Una storia vera di violenza sconfitta –

a cura di Erika Keira La Barbera

violenza donne vera

“Che abbia avuto torto o ragione non cambia nulla all’orrore della sua situazione: per tutta la vita non ha fatto che subire, in mezzo a recriminazioni continue gli amplessi coniugali, la maternità, la solitudine, il modo di vivere che il marito le imponeva. […]

non aveva alcuna ragione positiva di far tacere i suoi sentimenti di rivolta e nessun mezzo efficace per esprimerli.”

Simone de Beauvoir apre il mio articolo, il racconto di Maria Vittoria, nome di fantasia ma storia drammaticamente reale.

La sua storia potrà sembrare ai vostri occhi singolare, paurosa.

Maria Vittoria era cresciuta in una famiglia normale, un’infanzia normale, un lavoro normale, uno stile di vita adottato normale. Eppure scelse un amore anormale.

Un uomo dagli occhi castani, alto e possente la rapí da subito.

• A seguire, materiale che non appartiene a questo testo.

(* ===== verification/Wire.v ===== *)
(** The HTTP layer between the page ([src/src/App.tsx]) and the server
    ([src/server.ts]): what a [fetch] call of the client writes (a method,
    a URL built by a template literal, a body built by [JSON.stringify] of
    an object literal) and how [startServer]'s Express application reads
    it (the [express.json()] body parser, the route table with its path
    patterns, the query string of [GET /api/tickets], the destructuring
    of [req.body]) before a handler of [Server.v] runs with a [Request].
    A request no route matches goes on to the hosting middleware: Vite in
    development, [express.static("dist")] in production.

    What Express does is modelled as its documentation and sources
    describe it, for the parts this application uses: route paths are
    matched case-insensitively, with an optional trailing slash, a
    [:param] matching one non-empty segment that is then passed through
    [decodeURIComponent] (a malformed escape answers 400); [app.get]
    also answers [HEAD]; the query parser splits on [&] and [=] and
    decodes [+] and escapes; [express.json()] parses a JSON body (a body
    that is not an object or an array answers 400) and leaves [{}] when
    there is none.  Not modelled: the UTF-8 validity check of
    [decodeURIComponent], nested ([a[b]=c]) and repeated query keys
    (their values are arrays or objects, which the handlers' typed
    fields cannot hold: such a request is [Untyped]), and the text of the
    JSON: a body is a JSON value. *)

From S2P Require Import Prelude Types Users Tickets Comments Stats Server Client.
Import JsObject Users TicketStore CommentStore Server Client.
From Stdlib Require Import Ascii.

Module Wire.

(** ** Characters and strings *)

(** [s.split(sep)]. *)
Fixpoint split_on (sep : Ascii.ascii) (s : string) : list string :=
  match s with
  | EmptyString => [EmptyString]
  | String c s' =>
      if Ascii.eqb c sep then EmptyString :: split_on sep s'
      else match split_on sep s' with
           | x :: xs => String c x :: xs
           | [] => [String c EmptyString]
           end
  end.

(** The text before the first [sep] and, if there is one, the text after
    it. *)
Fixpoint break_at (sep : Ascii.ascii) (s : string) : string * option string :=
  match s with
  | EmptyString => (EmptyString, None)
  | String c s' =>
      if Ascii.eqb c sep then (EmptyString, Some s')
      else let '(a, b) := break_at sep s' in (String c a, b)
  end.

In un caffè di Milano incroció i suoi occhi per la prima volta e da quella volta divennero gli occhi che incrociava ogni mattina da quattro anni al suo risveglio.
Ma il suo cuore, seppur buono, spesso non riusciva a governare la sua mente.
Tutto ebbe inizio in una sera d’inverno quando le chiese di sposarlo e Maria Vittoria rispose positivamente, ma per il suo uomo quella risposta non fu sufficientemente convinta, veloce, immediata, istintiva.
Così da quella sera iniziarono gli insulti, gli schiaffi, le vessazioni, i rimproveri, le scenate di gelosia.
Giustificó sempre tutti i suoi orrendi comportamenti, ma una sera in particolare cambió ogni cosa: la sera in cui le parole non furono abbastanza.

Le sue mani strinsero la sua gola.
Sentiva il suo fiato sulle sue labbra mentre cercava ancora di sussurrarle con odio parole tremende.
Maria Vittoria pensó che forse quella sera non ce l’avrebbe fatta. Forse gli aveva permesso lei di spingersi fino a quel punto.

Il telefono squillò e fortunatamente fu come una sveglia per lui, lo riportò alla lucidità.

Tolse le mani dalla sua gola e, solita scena, si mise in ginocchio implorandole perdono.

Non avrebbe mai ucciso la donna che amava. Non avrebbe mai fatto del male alla metà del suo cuore.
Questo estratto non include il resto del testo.